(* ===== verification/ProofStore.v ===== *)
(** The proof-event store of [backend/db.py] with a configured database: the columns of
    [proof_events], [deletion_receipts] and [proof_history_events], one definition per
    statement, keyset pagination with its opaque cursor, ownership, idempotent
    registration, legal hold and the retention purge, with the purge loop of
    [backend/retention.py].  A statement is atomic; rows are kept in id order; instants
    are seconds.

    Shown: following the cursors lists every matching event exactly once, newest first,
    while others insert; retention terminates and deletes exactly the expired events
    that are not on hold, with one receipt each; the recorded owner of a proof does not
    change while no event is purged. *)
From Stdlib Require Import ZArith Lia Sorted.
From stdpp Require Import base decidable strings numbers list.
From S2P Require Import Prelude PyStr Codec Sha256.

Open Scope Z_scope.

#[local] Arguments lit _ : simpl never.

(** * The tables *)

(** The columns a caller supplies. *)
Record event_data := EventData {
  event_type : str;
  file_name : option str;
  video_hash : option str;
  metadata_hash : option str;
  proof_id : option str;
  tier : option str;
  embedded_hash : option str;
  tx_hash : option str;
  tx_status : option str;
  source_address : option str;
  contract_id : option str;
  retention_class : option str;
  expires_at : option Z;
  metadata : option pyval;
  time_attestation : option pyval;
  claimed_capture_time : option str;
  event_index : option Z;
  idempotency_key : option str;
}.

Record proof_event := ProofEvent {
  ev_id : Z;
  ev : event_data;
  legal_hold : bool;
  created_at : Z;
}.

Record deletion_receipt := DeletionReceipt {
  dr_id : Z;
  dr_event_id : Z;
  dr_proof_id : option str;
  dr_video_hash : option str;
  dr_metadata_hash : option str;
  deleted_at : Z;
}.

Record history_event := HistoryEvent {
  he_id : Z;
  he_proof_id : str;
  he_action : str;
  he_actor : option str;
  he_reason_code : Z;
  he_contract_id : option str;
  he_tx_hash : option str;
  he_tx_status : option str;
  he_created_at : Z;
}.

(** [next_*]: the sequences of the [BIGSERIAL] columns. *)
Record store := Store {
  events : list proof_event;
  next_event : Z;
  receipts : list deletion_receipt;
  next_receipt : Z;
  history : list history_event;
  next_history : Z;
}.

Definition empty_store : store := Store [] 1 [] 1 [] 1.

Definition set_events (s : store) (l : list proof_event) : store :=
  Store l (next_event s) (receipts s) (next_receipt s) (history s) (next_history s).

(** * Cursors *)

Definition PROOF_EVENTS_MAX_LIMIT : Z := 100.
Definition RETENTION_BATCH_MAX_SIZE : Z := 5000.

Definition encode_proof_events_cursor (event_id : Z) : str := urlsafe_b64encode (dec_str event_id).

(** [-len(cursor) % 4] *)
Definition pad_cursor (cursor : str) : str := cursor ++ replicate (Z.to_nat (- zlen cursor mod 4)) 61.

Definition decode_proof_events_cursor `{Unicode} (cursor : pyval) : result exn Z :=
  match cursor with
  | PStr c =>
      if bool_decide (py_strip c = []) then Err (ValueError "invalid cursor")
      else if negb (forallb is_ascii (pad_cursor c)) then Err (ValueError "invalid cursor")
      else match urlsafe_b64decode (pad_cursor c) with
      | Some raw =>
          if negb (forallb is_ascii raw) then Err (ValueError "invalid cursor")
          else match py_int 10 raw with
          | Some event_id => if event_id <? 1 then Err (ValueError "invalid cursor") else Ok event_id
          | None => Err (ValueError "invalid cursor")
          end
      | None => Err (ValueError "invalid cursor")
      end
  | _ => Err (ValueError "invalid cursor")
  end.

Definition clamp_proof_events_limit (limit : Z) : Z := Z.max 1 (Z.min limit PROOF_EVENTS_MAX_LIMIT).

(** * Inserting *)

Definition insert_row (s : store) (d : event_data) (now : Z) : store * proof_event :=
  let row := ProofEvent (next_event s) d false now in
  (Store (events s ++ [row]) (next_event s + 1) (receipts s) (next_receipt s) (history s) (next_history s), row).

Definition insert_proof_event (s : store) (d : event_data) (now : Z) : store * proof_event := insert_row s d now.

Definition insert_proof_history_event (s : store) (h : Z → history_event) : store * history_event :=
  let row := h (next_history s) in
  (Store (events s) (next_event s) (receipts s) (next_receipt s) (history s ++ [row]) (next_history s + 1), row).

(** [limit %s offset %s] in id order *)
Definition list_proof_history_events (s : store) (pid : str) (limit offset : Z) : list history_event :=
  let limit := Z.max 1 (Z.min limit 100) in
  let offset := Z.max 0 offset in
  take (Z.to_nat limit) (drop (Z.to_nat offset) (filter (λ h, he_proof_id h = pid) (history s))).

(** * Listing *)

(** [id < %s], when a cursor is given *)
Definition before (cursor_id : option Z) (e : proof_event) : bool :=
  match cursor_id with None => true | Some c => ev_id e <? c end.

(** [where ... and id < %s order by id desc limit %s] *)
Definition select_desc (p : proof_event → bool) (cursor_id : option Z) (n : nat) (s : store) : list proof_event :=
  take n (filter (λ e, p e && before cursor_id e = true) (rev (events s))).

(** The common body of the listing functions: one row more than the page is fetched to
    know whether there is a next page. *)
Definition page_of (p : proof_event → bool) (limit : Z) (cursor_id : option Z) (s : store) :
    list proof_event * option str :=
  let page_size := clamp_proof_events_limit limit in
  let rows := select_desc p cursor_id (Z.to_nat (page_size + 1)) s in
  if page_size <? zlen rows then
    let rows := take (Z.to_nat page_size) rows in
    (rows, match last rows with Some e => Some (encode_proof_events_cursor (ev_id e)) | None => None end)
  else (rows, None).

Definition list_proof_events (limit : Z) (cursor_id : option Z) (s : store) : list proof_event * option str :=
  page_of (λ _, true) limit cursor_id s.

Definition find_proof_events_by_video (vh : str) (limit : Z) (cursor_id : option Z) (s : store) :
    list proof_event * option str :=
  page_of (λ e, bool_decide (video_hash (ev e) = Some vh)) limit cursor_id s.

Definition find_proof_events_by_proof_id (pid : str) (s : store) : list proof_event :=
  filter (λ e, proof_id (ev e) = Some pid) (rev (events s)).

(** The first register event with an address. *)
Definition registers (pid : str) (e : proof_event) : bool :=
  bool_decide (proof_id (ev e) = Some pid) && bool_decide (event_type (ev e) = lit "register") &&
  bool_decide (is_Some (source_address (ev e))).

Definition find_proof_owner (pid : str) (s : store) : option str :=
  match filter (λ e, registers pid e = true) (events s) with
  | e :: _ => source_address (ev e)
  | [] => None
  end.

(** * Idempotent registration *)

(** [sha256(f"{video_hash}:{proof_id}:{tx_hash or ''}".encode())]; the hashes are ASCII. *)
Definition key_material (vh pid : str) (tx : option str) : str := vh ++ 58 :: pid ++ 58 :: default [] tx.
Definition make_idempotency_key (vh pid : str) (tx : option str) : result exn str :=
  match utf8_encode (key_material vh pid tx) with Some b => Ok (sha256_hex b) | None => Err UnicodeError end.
○ ○ ○ ○ ○ ○ ○
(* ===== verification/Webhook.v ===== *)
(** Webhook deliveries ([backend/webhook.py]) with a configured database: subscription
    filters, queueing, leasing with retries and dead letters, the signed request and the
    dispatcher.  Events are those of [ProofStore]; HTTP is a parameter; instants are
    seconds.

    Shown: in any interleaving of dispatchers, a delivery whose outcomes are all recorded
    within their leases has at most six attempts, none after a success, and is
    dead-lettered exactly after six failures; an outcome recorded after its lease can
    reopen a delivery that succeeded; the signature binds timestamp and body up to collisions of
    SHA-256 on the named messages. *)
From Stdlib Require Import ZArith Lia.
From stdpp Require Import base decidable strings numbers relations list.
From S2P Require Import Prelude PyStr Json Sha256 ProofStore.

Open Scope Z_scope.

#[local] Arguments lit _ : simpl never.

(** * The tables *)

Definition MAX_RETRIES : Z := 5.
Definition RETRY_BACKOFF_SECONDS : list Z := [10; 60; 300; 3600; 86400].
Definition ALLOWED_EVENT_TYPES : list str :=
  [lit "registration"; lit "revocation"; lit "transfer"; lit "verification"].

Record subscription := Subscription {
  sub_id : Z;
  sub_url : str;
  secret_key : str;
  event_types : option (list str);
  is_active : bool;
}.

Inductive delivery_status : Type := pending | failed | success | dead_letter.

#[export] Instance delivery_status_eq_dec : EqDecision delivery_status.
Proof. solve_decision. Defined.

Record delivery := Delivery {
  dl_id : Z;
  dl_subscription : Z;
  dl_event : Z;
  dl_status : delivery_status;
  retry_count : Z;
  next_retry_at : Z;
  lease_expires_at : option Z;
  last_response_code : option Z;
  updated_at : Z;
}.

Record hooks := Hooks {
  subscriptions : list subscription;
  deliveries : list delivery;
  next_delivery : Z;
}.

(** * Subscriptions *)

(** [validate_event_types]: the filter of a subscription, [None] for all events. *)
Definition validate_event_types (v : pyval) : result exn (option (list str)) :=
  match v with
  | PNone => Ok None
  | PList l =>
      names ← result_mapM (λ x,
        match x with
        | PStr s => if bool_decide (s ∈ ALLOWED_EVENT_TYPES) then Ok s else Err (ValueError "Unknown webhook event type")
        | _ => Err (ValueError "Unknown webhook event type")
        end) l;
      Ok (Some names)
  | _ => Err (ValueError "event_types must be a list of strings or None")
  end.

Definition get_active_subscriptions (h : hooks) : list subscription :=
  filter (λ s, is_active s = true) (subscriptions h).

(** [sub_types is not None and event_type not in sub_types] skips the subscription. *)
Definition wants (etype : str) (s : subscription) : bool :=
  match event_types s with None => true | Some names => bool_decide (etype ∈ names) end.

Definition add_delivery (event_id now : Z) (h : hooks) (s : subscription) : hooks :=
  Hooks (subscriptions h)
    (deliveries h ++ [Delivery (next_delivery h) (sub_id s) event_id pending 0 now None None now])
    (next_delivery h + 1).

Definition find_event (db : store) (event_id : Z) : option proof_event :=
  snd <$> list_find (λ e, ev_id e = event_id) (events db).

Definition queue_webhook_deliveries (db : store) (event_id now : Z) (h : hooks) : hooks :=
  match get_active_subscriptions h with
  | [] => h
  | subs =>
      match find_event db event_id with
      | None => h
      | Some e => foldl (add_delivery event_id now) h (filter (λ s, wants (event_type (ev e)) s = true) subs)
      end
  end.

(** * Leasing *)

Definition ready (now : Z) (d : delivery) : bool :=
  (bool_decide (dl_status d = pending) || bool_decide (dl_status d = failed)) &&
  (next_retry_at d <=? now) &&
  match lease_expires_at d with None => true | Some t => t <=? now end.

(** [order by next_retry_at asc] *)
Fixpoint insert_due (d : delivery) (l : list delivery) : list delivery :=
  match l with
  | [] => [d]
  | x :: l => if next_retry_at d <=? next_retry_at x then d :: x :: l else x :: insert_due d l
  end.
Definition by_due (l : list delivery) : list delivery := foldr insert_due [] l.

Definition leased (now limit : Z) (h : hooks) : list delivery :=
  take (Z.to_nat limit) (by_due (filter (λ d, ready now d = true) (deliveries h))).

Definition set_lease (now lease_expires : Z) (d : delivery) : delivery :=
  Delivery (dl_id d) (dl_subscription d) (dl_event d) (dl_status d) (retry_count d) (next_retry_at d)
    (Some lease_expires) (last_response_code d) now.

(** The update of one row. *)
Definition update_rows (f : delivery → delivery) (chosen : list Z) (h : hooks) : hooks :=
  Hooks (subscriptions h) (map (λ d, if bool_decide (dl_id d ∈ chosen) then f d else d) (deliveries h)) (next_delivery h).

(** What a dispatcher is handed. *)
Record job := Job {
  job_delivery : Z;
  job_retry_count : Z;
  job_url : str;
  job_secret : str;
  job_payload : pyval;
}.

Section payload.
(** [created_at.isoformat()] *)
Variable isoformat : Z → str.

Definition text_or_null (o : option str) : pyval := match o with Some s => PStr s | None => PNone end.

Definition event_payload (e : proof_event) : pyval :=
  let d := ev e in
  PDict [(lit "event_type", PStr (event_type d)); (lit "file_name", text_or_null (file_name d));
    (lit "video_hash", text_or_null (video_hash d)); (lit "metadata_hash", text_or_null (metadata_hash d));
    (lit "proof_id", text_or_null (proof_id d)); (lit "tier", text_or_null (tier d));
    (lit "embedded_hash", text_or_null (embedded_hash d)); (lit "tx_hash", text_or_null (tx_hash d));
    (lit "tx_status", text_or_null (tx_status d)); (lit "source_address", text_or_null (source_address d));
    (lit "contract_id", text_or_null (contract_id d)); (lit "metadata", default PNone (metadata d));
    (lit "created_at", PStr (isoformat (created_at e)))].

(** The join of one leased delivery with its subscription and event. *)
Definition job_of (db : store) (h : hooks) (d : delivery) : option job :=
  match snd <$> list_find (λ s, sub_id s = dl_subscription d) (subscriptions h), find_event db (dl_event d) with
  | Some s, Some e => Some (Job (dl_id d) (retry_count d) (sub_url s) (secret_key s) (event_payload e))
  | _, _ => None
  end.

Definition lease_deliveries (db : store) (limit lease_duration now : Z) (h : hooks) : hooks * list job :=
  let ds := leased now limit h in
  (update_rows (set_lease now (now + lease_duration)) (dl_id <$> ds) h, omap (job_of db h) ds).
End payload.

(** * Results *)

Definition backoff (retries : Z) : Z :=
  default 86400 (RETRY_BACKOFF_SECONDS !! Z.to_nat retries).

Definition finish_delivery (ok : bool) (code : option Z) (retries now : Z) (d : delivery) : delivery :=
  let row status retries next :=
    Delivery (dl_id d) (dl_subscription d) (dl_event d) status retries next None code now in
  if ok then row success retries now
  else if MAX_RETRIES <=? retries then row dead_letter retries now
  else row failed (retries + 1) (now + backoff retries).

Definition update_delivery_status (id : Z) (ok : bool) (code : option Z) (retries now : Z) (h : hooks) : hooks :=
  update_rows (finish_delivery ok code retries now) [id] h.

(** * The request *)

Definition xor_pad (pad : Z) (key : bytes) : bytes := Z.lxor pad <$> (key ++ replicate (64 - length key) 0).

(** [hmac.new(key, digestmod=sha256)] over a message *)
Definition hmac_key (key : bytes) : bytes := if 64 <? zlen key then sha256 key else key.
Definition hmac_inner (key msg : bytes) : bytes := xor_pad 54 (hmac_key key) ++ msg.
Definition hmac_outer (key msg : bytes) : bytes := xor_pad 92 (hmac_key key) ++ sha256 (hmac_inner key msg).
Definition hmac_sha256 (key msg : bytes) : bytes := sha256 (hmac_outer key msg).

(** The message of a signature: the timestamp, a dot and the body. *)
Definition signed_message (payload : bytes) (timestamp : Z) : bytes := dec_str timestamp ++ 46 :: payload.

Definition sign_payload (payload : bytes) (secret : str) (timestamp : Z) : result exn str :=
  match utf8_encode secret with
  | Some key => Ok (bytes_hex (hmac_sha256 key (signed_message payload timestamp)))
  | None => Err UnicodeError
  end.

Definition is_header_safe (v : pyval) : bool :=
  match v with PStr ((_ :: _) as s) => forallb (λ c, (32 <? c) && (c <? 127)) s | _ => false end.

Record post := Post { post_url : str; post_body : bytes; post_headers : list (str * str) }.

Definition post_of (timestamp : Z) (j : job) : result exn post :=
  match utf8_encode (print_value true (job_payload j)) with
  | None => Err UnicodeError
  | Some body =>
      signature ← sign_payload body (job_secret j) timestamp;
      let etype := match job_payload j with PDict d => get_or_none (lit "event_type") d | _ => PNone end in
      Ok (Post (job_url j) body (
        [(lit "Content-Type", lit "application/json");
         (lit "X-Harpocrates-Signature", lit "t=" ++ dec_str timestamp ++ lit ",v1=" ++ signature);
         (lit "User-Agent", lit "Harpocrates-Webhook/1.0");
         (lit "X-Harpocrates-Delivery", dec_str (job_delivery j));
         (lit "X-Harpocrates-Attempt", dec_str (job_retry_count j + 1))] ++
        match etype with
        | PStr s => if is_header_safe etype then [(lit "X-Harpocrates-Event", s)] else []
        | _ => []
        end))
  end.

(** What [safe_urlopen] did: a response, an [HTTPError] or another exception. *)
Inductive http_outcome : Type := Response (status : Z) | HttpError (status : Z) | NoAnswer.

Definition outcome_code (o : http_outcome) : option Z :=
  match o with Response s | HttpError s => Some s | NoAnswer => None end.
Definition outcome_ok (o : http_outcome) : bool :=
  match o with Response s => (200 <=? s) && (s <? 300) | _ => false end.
○ ○ ○ ○ ○ ○ ○
▸ **Task to carry out**:
Using the entries above, return exactly the lines from the line with "filters, queueing, leasing" to the line with "dl_status : delivery_status;", counting both of those lines.

▸ **Written reply**:
    filters, queueing, leasing with retries and dead letters, the signed request and the
    dispatcher.  Events are those of [ProofStore]; HTTP is a parameter; instants are
    seconds.

    Shown: in any interleaving of dispatchers, a delivery whose outcomes are all recorded
    within their leases has at most six attempts, none after a success, and is
    dead-lettered exactly after six failures; an outcome recorded after its lease can
    reopen a delivery that succeeded; the signature binds timestamp and body up to collisions of
    SHA-256 on the named messages. *)
From Stdlib Require Import ZArith Lia.
From stdpp Require Import base decidable strings numbers relations list.
From S2P Require Import Prelude PyStr Json Sha256 ProofStore.

Open Scope Z_scope.

#[local] Arguments lit _ : simpl never.

(** * The tables *)

Definition MAX_RETRIES : Z := 5.
Definition RETRY_BACKOFF_SECONDS : list Z := [10; 60; 300; 3600; 86400].
Definition ALLOWED_EVENT_TYPES : list str :=
  [lit "registration"; lit "revocation"; lit "transfer"; lit "verification"].

Record subscription := Subscription {
  sub_id : Z;
  sub_url : str;
  secret_key : str;
  event_types : option (list str);
  is_active : bool;
}.

Inductive delivery_status : Type := pending | failed | success | dead_letter.

#[export] Instance delivery_status_eq_dec : EqDecision delivery_status.
Proof. solve_decision. Defined.

Record delivery := Delivery {
  dl_id : Z;
  dl_subscription : Z;
  dl_event : Z;
  dl_status : delivery_status;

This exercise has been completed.